(Collected data entries)
(** C9. Numeric coercion failure depends on the context.  When an operand
    of a binary operation evaluates to a value that does not coerce to a
    number (a text with no numeric parse, or the array of a range), the
    operation throws [#VALUE!] and the evaluation of the whole formula
    aborts with that error, wherever in the formula the operation stands
    (also among the arguments of a function).  When the arguments of a
    function call are flattened, the numeric list is made of the values
    that pass the same coercion, in order: a value that fails it is left
    out and evaluation goes on, so that [COUNT] returns the number of the
    values that coerce, [SUM] their sum, and the call returns what the
    function makes of that list. *)
Theorem coercion_failure_by_context (getCellValue : CellGetter) :
  (∀ ast op l r refs vl vr refs1 refs2,
     reaches getCellValue ast [] (BinaryOp op l r) refs →
     evaluate getCellValue l refs = (Ret vl, refs1) →
     evaluate getCellValue r refs1 = (Ret vr, refs2) →
     coercion_fails vl ∨ coercion_fails vr →
     evaluate getCellValue (BinaryOp op l r) refs
     = (Throw (EvalError "#VALUE!"), refs2)
     ∧ evaluateFormula ast getCellValue
       = Some {| value := None; text := None; error := Some "#VALUE!";
                 usedRefs := refs2 |})
  ∧ (∀ x refs,
       toNumber (value_of_scalar x) refs
       = match tryToNumber x with
         | Some n => (Ret n, refs)
         | None => (Throw (EvalError "#VALUE!"), refs)
         end)
  ∧ (∀ name args refs vs refs',
       evaluate_all getCellValue args refs = (Ret vs, refs') →
       let numbers := omap tryToNumber (vs ≫= scalars_of) in
       (∀ n, n ∈ numbers
             ↔ ∃ x, x ∈ vs ≫= scalars_of
                    ∧ ¬ coercion_fails (value_of_scalar x)
                    ∧ tryToNumber x = Some n)
       ∧ evaluate getCellValue (FunctionCall name args) refs
         = bind (apply_function name numbers) (λ n, ret (VNum n)) refs'
       ∧ evaluate getCellValue (FunctionCall "COUNT" args) refs
         = (Ret (VNum (num_of_nat (length numbers))), refs')
       ∧ evaluate getCellValue (FunctionCall "SUM" args) refs
         = (Ret (VNum (foldl num_add num_zero numbers)), refs')
       ∧ (name ∈ ["SUM"; "AVG"; "AVERAGE"; "MIN"; "MAX"; "COUNT"] →
          ∃ n, evaluate getCellValue (FunctionCall name args) refs
               = (Ret (VNum n), refs'))).
Proof.
  split_and!.
  - intros ast op l r refs vl vr refs1 refs2 Hreach Hl Hr Hfail.
    pose proof (binary_coercion_fails _ op _ _ _ _ _ _ _ Hl Hr Hfail) as Hthrow.
    split; [done|]. unfold evaluateFormula, JSSet.empty.
    by rewrite (throw_propagates _ _ _ _ _ Hreach _ _ Hthrow).
  - apply tryToNumber_toNumber.
  - intros name args refs vs refs' Hall. cbv zeta.
    pose proof (collect_loop_all getCellValue args [] refs vs refs' Hall) as Hc.
    rewrite app_nil_l in Hc.
    assert (∀ name', evaluate getCellValue (FunctionCall name' args) refs
                     = bind (apply_function name'
                               (omap tryToNumber (vs ≫= scalars_of)))
                            (λ n, ret (VNum n)) refs') as Hcall.
    { intros name'. rewrite evaluate_FunctionCall.
      unfold evaluateFunction, collectNumericValues.
      unfold mbind, M_bind. unfold bind at 1 2. by rewrite Hc. }
    split_and!.
    + intros n. rewrite list_elem_of_omap. split.
      * intros (x & Hx & Hn). exists x. split_and!; [done| |done].
        intros Hf. apply tryToNumber_None in Hf. congruence.
      * intros (x & Hx & _ & Hn). eauto.
    + apply Hcall.
    + by rewrite Hcall.
    + by rewrite Hcall.
    + intros Hname. rewrite Hcall. unfold bind.
      destruct (apply_function_aggregate name
                  (omap tryToNumber (vs ≫= scalars_of)) refs' Hname) as [n ->].
      by exists n.
Qed.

## Assigned task
Only the lines from the one containing "split_and!; [done| |done]." through the last line of the records above are to be reproduced, exactly and with both ends included.

## Answer below
      * intros (x & Hx & Hn). exists x. split_and!; [done| |done].
        intros Hf. apply tryToNumber_None in Hf. congruence.
      * intros (x & Hx & _ & Hn). eauto.
    + apply Hcall.
    + by rewrite Hcall.
    + by rewrite Hcall.
    + intros Hname. rewrite Hcall. unfold bind.
      destruct (apply_function_aggregate name
                  (omap tryToNumber (vs ≫= scalars_of)) refs' Hname) as [n ->].
      by exists n.
Qed.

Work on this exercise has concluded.